It’s amazing how a lack of self-love and authentic confidence can be revealed in between the written lines.
Mindful relationships are created out of two whole people.
This past week alone I’ve gotten enough poorly executed messages to make me want to curl up in a ball of being-alone-forever.
You are excited about the profiles that seem to fit what you are looking for. There are still single people out there who seem pretty “normal,” and are interested in the same things as me! This is the part that your friends and family, who all urged you to try online dating, didn’t tell you about—what to do when no one responds to your messages.
So you’ve taken the plunge—the online dating plunge. You’ve discussed the activities and interests that are meaningful to you and that you hope to find in potential mates. I know, I cringe just thinking of saying it because it doesn’t feel good to hear at a time like this. Finding love in the midst of desperation, self-doubt and urgency will not serve your quest for love.

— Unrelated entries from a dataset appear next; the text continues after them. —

(** * App.js: the client-side synchronization core, embedded in Rocq

    The component of [src/App.js] keeps three pieces of React state
    ([messages], [carNumber], [image]) and reacts to user gestures, to
    frames of the push channel and to the completion of the requests it
    issued.  The handlers are embedded as programs of a small free monad
    whose nodes are the effects the source performs (alerts, console
    output, state setters, the clock, awaited promises); an event loop
    runs them to their next suspension point, so the interleavings that
    [async]/[await] allows are part of the model. *)

From Stdlib Require Import String Ascii List ZArith NArith Bool Lia.
Import ListNotations.
Local Open Scope Z_scope.

(** ** JavaScript strings

    A JavaScript string is a sequence of UTF-16 code units; [length],
    [slice] and comparison all work on code units.  A code unit is kept as
    its number. *)

Definition jstring : Type := list N.

(** The string written by a source literal (ASCII literals only). *)
Definition js (s : string) : jstring :=
  map N_of_ascii (list_ascii_of_string s).

Fixpoint jstring_eqb (a b : jstring) : bool :=
  match a, b with
  | [], [] => true
  | x :: a', y :: b' => N.eqb x y && jstring_eqb a' b'
  | _, _ => false
  end.

(** [ToBoolean] on a string: every string but the empty one is truthy. *)
Definition truthy (s : jstring) : bool :=
  match s with [] => false | _ :: _ => true end.

(** [ToBoolean] on a value that is [null] or a string. *)
Definition truthy_opt (o : option jstring) : bool :=
  match o with None => false | Some s => truthy s end.

(** [String.prototype.slice(start, end)]: negative positions count from the
    end, both are clamped to the string, an empty span gives [""]. *)
Definition clamp_index (len i : Z) : Z :=
  if i <? 0 then Z.max (len + i) 0 else Z.min i len.

Definition String_slice (s : jstring) (start stop : Z) : jstring :=
  let len := Z.of_nat (length s) in
  let from := clamp_index len start in
  let to := clamp_index len stop in
  let span := Z.max (to - from) 0 in
  firstn (Z.to_nat span) (skipn (Z.to_nat from) s).

(** ** JSON values and [JSON.parse] *)

Module JSON.

#[local] Set Warnings "-register-all".

(** A number keeps the literal it was written with: the conversion to an
    IEEE double is not modelled, and nothing in the component reads one. *)
Inductive json : Type :=
| JNull
| JBool (b : bool)
| JNumber (literal : jstring)
| JString (s : jstring)
| JArray (items : list json)
| JObject (members : list (jstring * json)).

(** Defining a property: a key that is already there keeps its place and
    takes the new value, a new key goes last.  (An engine lists the keys
    that look like array indices first; nothing here depends on the order
    of the keys.) *)
Fixpoint obj_set (k : jstring) (v : json) (m : list (jstring * json))
  : list (jstring * json) :=
  match m with
  | [] => [(k, v)]
  | (k', v') :: m' =>
      if jstring_eqb k k' then (k, v) :: m' else (k', v') :: obj_set k v m'
  end.

Inductive result (A : Type) : Type :=
| Parsed (a : A) (rest : jstring)
| Malformed
| OutOfFuel.
Arguments Parsed {A} a rest.
Arguments Malformed {A}.
Arguments OutOfFuel {A}.

Definition is_ws (c : N) : bool :=
  (c =? 32)%N || (c =? 9)%N || (c =? 10)%N || (c =? 13)%N.

Fixpoint skip_ws (s : jstring) : jstring :=
  match s with
  | c :: r => if is_ws c then skip_ws r else s
  | [] => []
  end.

Definition is_digit (c : N) : bool := (48 <=? c)%N && (c <=? 57)%N.

Definition hex_value (c : N) : option N :=
  if is_digit c then Some (c - 48)%N
  else if (97 <=? c)%N && (c <=? 102)%N then Some (c - 87)%N
  else if (65 <=? c)%N && (c <=? 70)%N then Some (c - 55)%N
  else None.

Definition hex4 (a b c d : N) : option N :=
  match hex_value a, hex_value b, hex_value c, hex_value d with
  | Some x, Some y, Some z, Some w => Some (((x * 16 + y) * 16 + z) * 16 + w)%N
  | _, _, _, _ => None
  end.

(** The characters of a string literal after its opening quote, up to and
    without the closing one.  [acc] holds the decoded prefix, reversed. *)
Fixpoint string_body (s : jstring) (acc : jstring) : result jstring :=
  match s with
  | [] => Malformed
  | c :: r =>
      if (c =? 34)%N then Parsed (rev acc) r
      else if (c <? 32)%N then Malformed
      else if (c =? 92)%N then
        match r with
        | e :: r1 =>
            if (e =? 34)%N then string_body r1 (34%N :: acc)
            else if (e =? 92)%N then string_body r1 (92%N :: acc)
            else if (e =? 47)%N then string_body r1 (47%N :: acc)
            else if (e =? 98)%N then string_body r1 (8%N :: acc)
            else if (e =? 102)%N then string_body r1 (12%N :: acc)
            else if (e =? 110)%N then string_body r1 (10%N :: acc)
            else if (e =? 114)%N then string_body r1 (13%N :: acc)
            else if (e =? 116)%N then string_body r1 (9%N :: acc)
            else if (e =? 117)%N then
              match r1 with
              | h1 :: h2 :: h3 :: h4 :: r2 =>
                  match hex4 h1 h2 h3 h4 with
                  | Some u => string_body r2 (u :: acc)
                  | None => Malformed
                  end
              | _ => Malformed
              end
            else Malformed
        | [] => Malformed
        end
      else string_body r (c :: acc)
  end.

Fixpoint take_digits (s : jstring) : jstring * jstring :=
  match s with
  | c :: r =>
      if is_digit c then let '(d, r') := take_digits r in (c :: d, r')
      else ([], s)
  | [] => ([], [])
  end.

(** A number literal: an optional minus sign, an integer part without a
    leading zero (or a lone zero), an optional fraction (a dot and at least
    one digit), an optional exponent (e or E, an optional sign, at least one
    digit). *)
Definition number (s : jstring) : result jstring :=
  let '(sign, s1) :=
    match s with
    | c :: r => if (c =? 45)%N then ([c], r) else ([], s)
    | [] => ([], s)
    end in
  let '(int, s2) := take_digits s1 in
  match int with
  | [] => Malformed
  | d :: ds =>
      if (d =? 48)%N && truthy ds then Malformed
      else
        let frac :=
          match s2 with
          | c :: r =>
              if (c =? 46)%N then
                match take_digits r with
                | ([], _) => None
                | (f, r') => Some (c :: f, r')
                end
              else Some ([], s2)
          | [] => Some ([], s2)
          end in
        match frac with
        | None => Malformed
        | Some (f, s3) =>
            let expo :=
              match s3 with
              | c :: r =>
                  if (c =? 101)%N || (c =? 69)%N then
                    let '(sg, r1) :=
                      match r with
                      | g :: r0 =>
                          if (g =? 43)%N || (g =? 45)%N then ([g], r0) else ([], r)
                      | [] => ([], r)
                      end in
                    match take_digits r1 with
                    | ([], _) => None
                    | (e, r') => Some (c :: sg ++ e, r')
                    end
                  else Some ([], s3)
              | [] => Some ([], s3)
              end in
            match expo with
            | None => Malformed
            | Some (e, s4) => Parsed (sign ++ int ++ f ++ e) s4
            end
        end
  end.

(** [keyword w v s]: the input starts with the word [w]. *)
Fixpoint keyword (w : jstring) (v : json) (s : jstring) : result json :=
  match w with
  | [] => Parsed v s
  | c :: w' =>
      match s with
      | d :: s' => if (c =? d)%N then keyword w' v s' else Malformed
      | [] => Malformed
      end
  end.

(** Recursive descent over the grammar of ECMA-404.  Every call spends one
    unit of fuel; [parse] hands over enough of it ([fuel_enough] below). *)
Fixpoint value (fuel : nat) (s : jstring) {struct fuel} : result json :=
  match fuel with
  | O => OutOfFuel
  | S n =>
      match skip_ws s with
      | [] => Malformed
      | c :: r =>
          if (c =? 34)%N then
            match string_body r [] with
            | Parsed str r' => Parsed (JString str) r'
            | Malformed => Malformed
            | OutOfFuel => OutOfFuel
            end
          else if (c =? 91)%N then
            match skip_ws r with
            | d :: r' => if (d =? 93)%N then Parsed (JArray []) r' else elements n [] r
            | [] => Malformed
            end
          else if (c =? 123)%N then
            match skip_ws r with
            | d :: r' => if (d =? 125)%N then Parsed (JObject []) r' else members n [] r
            | [] => Malformed
            end
          else if (c =? 110)%N then keyword (js "null") JNull (c :: r)
          else if (c =? 116)%N then keyword (js "true") (JBool true) (c :: r)
          else if (c =? 102)%N then keyword (js "false") (JBool false) (c :: r)
          else
            match number (c :: r) with
            | Parsed lit r' => Parsed (JNumber lit) r'
            | Malformed => Malformed
            | OutOfFuel => OutOfFuel
            end
      end
  end
with elements (fuel : nat) (acc : list json) (s : jstring) {struct fuel}
  : result json :=
  match fuel with
  | O => OutOfFuel
  | S n =>
      match value n s with
      | Parsed v r =>
          match skip_ws r with
          | d :: r' =>
              if (d =? 44)%N then elements n (v :: acc) r'
              else if (d =? 93)%N then Parsed (JArray (rev (v :: acc))) r'
              else Malformed
          | [] => Malformed
          end
      | Malformed => Malformed
      | OutOfFuel => OutOfFuel
      end
  end
with members (fuel : nat) (acc : list (jstring * json)) (s : jstring)
  {struct fuel} : result json :=
  match fuel with
  | O => OutOfFuel
  | S n =>
      match skip_ws s with
      | q :: r =>
          if (q =? 34)%N then
            match string_body r [] with
            | Parsed k r1 =>
                match skip_ws r1 with
                | c :: r2 =>
                    if (c =? 58)%N then
                      match value n r2 with
                      | Parsed v r3 =>
                          match skip_ws r3 with
                          | d :: r4 =>
                              if (d =? 44)%N then members n (obj_set k v acc) r4
                              else if (d =? 125)%N
                                   then Parsed (JObject (obj_set k v acc)) r4
                              else Malformed
                          | [] => Malformed
                          end
                      | Malformed => Malformed
                      | OutOfFuel => OutOfFuel
                      end
                    else Malformed
                | [] => Malformed
                end
            | Malformed => Malformed
            | OutOfFuel => OutOfFuel
            end
          else Malformed
      | [] => Malformed
      end
  end.

(** A whole text: one value, then nothing but white space. *)
Definition document (fuel : nat) (text : jstring) : result json :=
  match value fuel text with
  | Parsed v r =>
      match skip_ws r with
      | [] => Parsed v []
      | _ :: _ => Malformed
      end
  | Malformed => Malformed
  | OutOfFuel => OutOfFuel
  end.

Definition fuel_for (text : jstring) : nat := S (2 * length text).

You’ve selected your best looking photos—a couple of yourself, some of you engaged in your favorite interests and maybe even a couple of your adorable pet or niece/nephew just for good measure. Take some long, deep breaths and practice patience—with yourself and with others.
It feels hurt, rejected and hopeless about ever finding love.
Yes, you’ve told the universe that you are open for love.
Here’s the deal with the messaging thing, a lot of people have their own theories on how it works, what works best, etc. Others try pick-up-artist “negging.” Some send ridiculously long messages about their background and their overall philosophy and what they’re currently doing with their lives.